Implementing Posit Workbench enhanced the daily work experience and effectiveness of the People Analytics team by significantly increasing productivity and enabling complex statistical modeling. With Posit Workbench integrated into Snowflake’s AI Data Cloud, Pinterest’s analysts now work in a secure, fully governed environment that accelerates exploration and advanced modeling.
Accelerated productivity and risk reduction
- Simplified Workflows: The direct connection reduced the multi-step process for data access and preparation down to “one code chunk”. This single chunk combines the initial SQL query (for aggregations) and the subsequent R analysis (using filters or tidyverse mutations). This speeds up work by reducing the necessary steps to source and pre-process data.
- Improved Collaboration: Having the entire process in one code chunk makes sharing analysis with peers or counterparts “more fluid”. The single environment also helped analysts who were previously relying on other tools to “adopt [R] a lot more”.
Enabling advanced statistical analysis
Posit Workbench is essential for conducting in-depth, regression-based analyses that cannot be performed efficiently using SQL alone.
- Driver Analysis: Trevor regularly uses R for regression-based analyses, including the Relative Weights Analysis (RWA) package, which efficiently identifies the key “drivers” of employee sentiment and engagement (e.g., commitment) from survey data. Identifying these root causes helps the business focus on specific intervention points.

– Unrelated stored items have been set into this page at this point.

(** [formatComment]: the template is read, the cutoff printed, and the
    three placeholders replaced; [None] when one of the first two throws. *)
Definition formatComment (rt : runtime) (now : Z) (assignees labelString : string)
  : option string :=
  match readFileSync rt with
  | Some text =>
      match toLocaleString rt (sevenDayCutoffTime now) with
      | Some cutoffTimeString =>
          Some (replace "${label}" labelString
                  (replace "${cutoffTime}" cutoffTimeString
                     (replace "${assignees}" assignees text)))
      | None => None
      end
  | None => None
  end.

(** The [instructions] of [postComment]. *)
Definition instructions (rt : runtime) (now : Z) (assignees : list string)
           (labelString : string) : option string :=
  formatComment rt now (createAssigneeString assignees) labelString.

(** ** The label dispatch of main *)

(** What [removeLabels], [addLabels] and [postComment] do.  [removeLabel]
    and [addLabelsCall] are the requests of the first two.  [createComment]
    stands for a call of [postComment] with its arguments: [body] is the
    text of the request that the call sends, [None] when [formatComment]
    threw and no request is sent.  An error is caught and logged by each of
    the three, so what [main] does next does not depend on the replies. *)
Inductive call : Type :=
| removeLabel (issue_number : positive) (name : string)
| addLabelsCall (issue_number : positive) (labels : list string)
| createComment (issue_number : positive) (assignees : list string) (labelString : string)
                (body : option string).

Definition removeLabels (issueNum : positive) (labels : list string) : list call :=
  map (removeLabel issueNum) labels.

Definition addLabels (issueNum : positive) (labels : list string) : list call :=
  [addLabelsCall issueNum labels].

(** [formatComment] runs inside the [try] of [postComment], before the
    request. *)
Definition postComment (rt : runtime) (now : Z) (issueNum : positive)
           (assignees : list string) (labelString : string) : list call :=
  [createComment issueNum assignees labelString (instructions rt now assignees labelString)].

(** The conditions of the [if ... else if] chain of [main], in order. *)
Definition isUpdated (responseObject : response) : bool :=
  negb (result responseObject) && (labels responseObject === statusUpdatedLabel).

Definition isToUpdate (responseObject : response) : bool :=
  result responseObject && (labels responseObject === toUpdateLabel).

Definition isInactive (responseObject : response) : bool :=
  result responseObject && (labels responseObject === inactiveLabel).

Definition isRecentlyAssigned (responseObject : response) : bool :=
  negb (result responseObject) && (labels responseObject === "").

Definition dispatch (rt : runtime) (now : Z) (issueNum : positive) (assignees : list string)
           (responseObject : response) : list call :=
  if isUpdated responseObject then
    removeLabels issueNum [toUpdateLabel; inactiveLabel]
    ++ addLabels issueNum [labels responseObject]
  else if isToUpdate responseObject then
    removeLabels issueNum [statusUpdatedLabel; inactiveLabel]
    ++ addLabels issueNum [labels responseObject]
    ++ postComment rt now issueNum assignees toUpdateLabel
  else if isInactive responseObject then
    removeLabels issueNum [toUpdateLabel; statusUpdatedLabel]
    ++ addLabels issueNum [labels responseObject]
    ++ postComment rt now issueNum assignees inactiveLabel
  else if isRecentlyAssigned responseObject then
    removeLabels issueNum [toUpdateLabel; inactiveLabel; statusUpdatedLabel]
  else [].

(** The body of the [for await] loop of [main] for one issue, given the
    assignees and the timeline that were fetched for it. *)
Definition main_body (Date_parse : string -> option Z)
           (findLinkedIssue : string -> option positive) (rt : runtime)
           (now : Z) (issueNum : positive) (assignees : list string)
           (timeline : list timelineEvent) : completion (list call) :=
  if Nat.eqb (length assignees) 0 then Normal []
  else
    responseObject <- isTimelineOutdated Date_parse findLinkedIssue now timeline issueNum assignees ;;
    Normal (dispatch rt now issueNum assignees responseObject).

(** ** The classification as a variant *)

(** The specification names the decision by a variant.  The code encodes
    it in the [labels] string of the response: one of the three label
    constants, or the empty string for a recent assignment. *)
Inductive ClassificationResult : Type :=
| Updated
| NeedsUpdate
| Inactive
| RecentlyAssigned.

Definition classification (responseObject : response) : option ClassificationResult :=
  let l := labels responseObject in
  if l === statusUpdatedLabel then Some Updated
  else if l === toUpdateLabel then Some NeedsUpdate
  else if l === inactiveLabel then Some Inactive
  else if l === "" then Some RecentlyAssigned
  else None.

Definition classify (Date_parse : string -> option Z)
           (findLinkedIssue : string -> option positive)
           (timeline : list timelineEvent) (issueNum : positive)
           (assignees : list string) (now : Z) : completion (option ClassificationResult) :=
  fmap classification
       (isTimelineOutdated Date_parse findLinkedIssue now timeline issueNum assignees).

(** ** Sample externals

    A date parser for the format in which the API prints instants,
    [YYYY-MM-DDTHH:MM:SSZ], and a reader of texts of the form
    [<keyword> #<number>].  The theorems below hold for every parser and
    every reader; these two serve to run the classifier on examples. *)

Module Sample.

Definition digit (c : ascii) : option Z :=
  let n := Z.of_nat (nat_of_ascii c) in
  if (48 <=? n) && (n <=? 57) then Some (n - 48) else None.

Fixpoint number (acc : Z) (s : string) : option Z :=
  match s with
  | EmptyString => Some acc
  | String c s' =>
      match digit c with
      | Some d => number (10 * acc + d) s'
      | None => None
      end
  end.

(** The [len] digits of [s] from position [start]. *)
Definition field (s : string) (start len : nat) : option Z :=
  let f := substring start len s in
  if Nat.eqb (String.length f) len then number 0 f else None.

Definition isLeap (y : Z) : bool :=
  ((y mod 4 =? 0) && negb (y mod 100 =? 0)) || (y mod 400 =? 0).

Definition daysInMonth (y m : Z) : Z :=
  if m =? 2 then (if isLeap y then 29 else 28)
  else if (m =? 4) || (m =? 6) || (m =? 9) || (m =? 11) then 30
  else 31.

(** Days from 1970-01-01 to the given civil date. *)
Definition daysFromCivil (y m d : Z) : Z :=
  let y' := if m <=? 2 then y - 1 else y in
  let era := y' / 400 in
  let yoe := y' - era * 400 in
  let mp := (m + 9) mod 12 in
  let doy := (153 * mp + 2) / 5 + d - 1 in
  let doe := yoe * 365 + yoe / 4 - yoe / 100 + doy in
  era * 146097 + doe - 719468.

Definition separators (s : string) : bool :=
  (substring 4 1 s === "-") && (substring 7 1 s === "-")
  && (substring 10 1 s === "T") && (substring 13 1 s === ":")
  && (substring 16 1 s === ":") && (substring 19 1 s === "Z").

Definition Date_parse (s : string) : option Z :=
  if negb (Nat.eqb (String.length s) 20 && separators s) then None
  else
    match field s 0 4, field s 5 2, field s 8 2,
          field s 11 2, field s 14 2, field s 17 2 with
    | Some y, Some m, Some d, Some hh, Some mm, Some ss =>
        if (1 <=? m) && (m <=? 12) && (1 <=? d) && (d <=? daysInMonth y m)
           && (hh <=? 23) && (mm <=? 59) && (ss <=? 59)
        then Some (((daysFromCivil y m d * 24 + hh) * 60 + mm) * 60 * 1000 + ss * 1000)
        else None
    | _, _, _, _, _, _ => None
    end.

Definition keywords : list string :=
  ["close"; "closes"; "closed"; "fix"; "fixes"; "fixed";
   "resolve"; "resolves"; "resolved"].

(** The number after [keyword #] when the text is exactly that. *)
Definition numberAfter (keyword text : string) : option positive :=
  let head := keyword ++ " #" in
  if prefix head text then
    let digits := substring (String.length head) (String.length text) text in
    match digits, number 0 digits with
    | String _ _, Some n => if 0 <? n then Some (Z.to_pos n) else None
    | _, _ => None
    end
  else None.

Definition findLinkedIssue (text : string) : option positive :=
  fold_right (fun keyword found =>
                match numberAfter keyword text with
                | Some n => Some n
                | None => found
                end) None keywords.

(** 2024-01-15T00:00:00Z *)
Definition now : Z := 1705276800000.

Definition alice : option user := Some {| login := "alice" |}.
Definition bob : option user := Some {| login := "bob" |}.

Definition commented (who : option user) (updated created : option string) : timelineEvent :=
  {| event := "commented"; actor := who; assignee := None; source := None;
     updated_at := updated; created_at := created |}.

Definition assigned (by_ whom : option user) (created : option string) : timelineEvent :=
  {| event := "assigned"; actor := by_; assignee := whom; source := None;
     updated_at := None; created_at := created |}.

Definition crossReferenced (who : option user) (text : string) (created : option string)
  : timelineEvent :=
  {| event := "cross-referenced"; actor := who; assignee := None;
     source := Some {| body := text |};
     updated_at := created; created_at := created |}.

Definition labeled (who : option user) (created : option string) : timelineEvent :=
  {| event := "labeled"; actor := who; assignee := None; source := None;
     updated_at := None; created_at := created |}.

(** Timelines for the examples; [now] is 2024-01-15T00:00:00Z, so the
    7-day cutoff is 2024-01-08T00:00:00Z and the 14-day cutoff
    2024-01-01T00:00:00Z. *)

Definition crossReferencedLongAgo : list timelineEvent :=
  [assigned alice alice (Some "2023-11-01T09:00:00Z");
   crossReferenced alice "fixes #42" (Some "2023-11-20T09:00:00Z");
   commented bob None (Some "2023-12-01T09:00:00Z")].

Definition commentedTwoDaysAgo : list timelineEvent :=
  [assigned bob alice (Some "2023-12-01T09:00:00Z");
   commented alice None (Some "2024-01-13T00:00:00Z")].

Definition assignedThreeDaysAgo : list timelineEvent :=
  [commented alice None (Some "2024-01-02T00:00:00Z");
   assigned bob alice (Some "2024-01-12T00:00:00Z")].

Definition commentedTenDaysAgo : list timelineEvent :=
  [assigned alice alice (Some "2023-12-20T00:00:00Z");
   commented alice None (Some "2024-01-05T00:00:00Z")].

Definition nothingByAssignee : list timelineEvent :=
  [labeled bob (Some "2024-01-14T00:00:00Z");
   commented bob None (Some "2024-01-14T08:00:00Z")].

Definition commentedAtCutoff : list timelineEvent :=
  [commented alice None (Some "2024-01-08T00:00:00Z")].

Definition editedComment : timelineEvent :=
  commented alice (Some "2024-01-14T10:00:00Z") (Some "2023-12-01T09:00:00Z").

Definition oldComment : timelineEvent :=
  commented alice None (Some "2024-01-05T00:00:00Z").

Definition newComment : timelineEvent :=
  commented alice None (Some "2024-01-13T00:00:00Z").

Definition malformedComment : timelineEvent :=
  commented alice None (Some "not a date").

Definition template : string :=
  "Hello ${assignees}, please update before ${cutoffTime}; label: ${label}. (${label})".

(** A runtime that accepts the options of [formatComment], as Node 12
    does; it prints the 7-day cutoff of the examples, 2024-01-08T00:00:00Z,
    the one instant that they format. *)
Definition node12 : runtime :=
  {| readFileSync := Some template;
     toLocaleString := fun cutoffTime =>
       if cutoffTime =? 1704672000000 then Some "Sunday, January 7, 2024 at 4:00 PM PST"
       else Some "another instant" |}.

(** A runtime that follows ECMA-402 and rejects the options. *)
Definition ecma402 : runtime :=
  {| readFileSync := Some template; toLocaleString := fun _ => None |}.

(** The template file cannot be read. *)
Definition noTemplate : runtime :=
  {| readFileSync := None;
     toLocaleString := fun _ => Some "Sunday, January 7, 2024 at 4:00 PM PST" |}.

End Sample.

(** ** Reading a timeline *)

Section Reading.

Variable findLinkedIssue : string -> option positive.
Variable issueNum : positive.
Variable assignees : list string.

Definition loginIn (who : option user) : bool :=
  match who with
  | Some a => includes assignees (login a)
  | None => false
  end.

Definition linksTo (e : timelineEvent) : bool :=
  match source e with
  | Some src =>
      match findLinkedIssue (body src) with
      | Some n => Pos.eqb n issueNum
      | None => false
      end
  | None => false
  end.

(** A cross-reference whose text names the issue and whose actor is an
    assignee. *)
Definition crossReferencedByAssignee (e : timelineEvent) : bool :=
  (event e === "cross-referenced") && linksTo e && loginIn (actor e).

- Sophisticated Modeling: The team uses Structural Equation Modeling (SEM) to look at how different factors relate, such as using mediated regression to understand how sentiment about management correlates with trends in sentiment about strategy. This allows them to tell a sophisticated story beyond just reporting the numbers.
Processing unstructured data
- Comment Analysis: The team handles a high volume of unstructured data, receiving 10,000 to 15,000 rich comments per employee survey. Posit Workbench is necessary because R scripts leverage Natural Language Processing (NLP) techniques to clean the data (e.g., handling spelling errors) and sort/subset comments before running thematic analysis with AI tools. Without this integrated connection, processing this volume of data would be a “roadblock for sure”.
The analyses generated by People Insights and Analytics enable leadership teams at Pinterest to make data-driven decisions about focus areas for the company and subsequent action plans for each of those focus areas.
No Ops headache: A “set it and forget it” experience for IT
For the Enterprise Data Platform team at Pinterest, enabling the People Analytics team couldn’t come at the cost of increased operational complexity. Traditionally, hosting data science environments involves provisioning Linux servers, managing complex networking for secure data access, and scheduling downtime for manual patches and upgrades.
By deploying the Posit Workbench Native App on Snowpark Container Services (SPCS), Pinterest eliminated this maintenance burden entirely.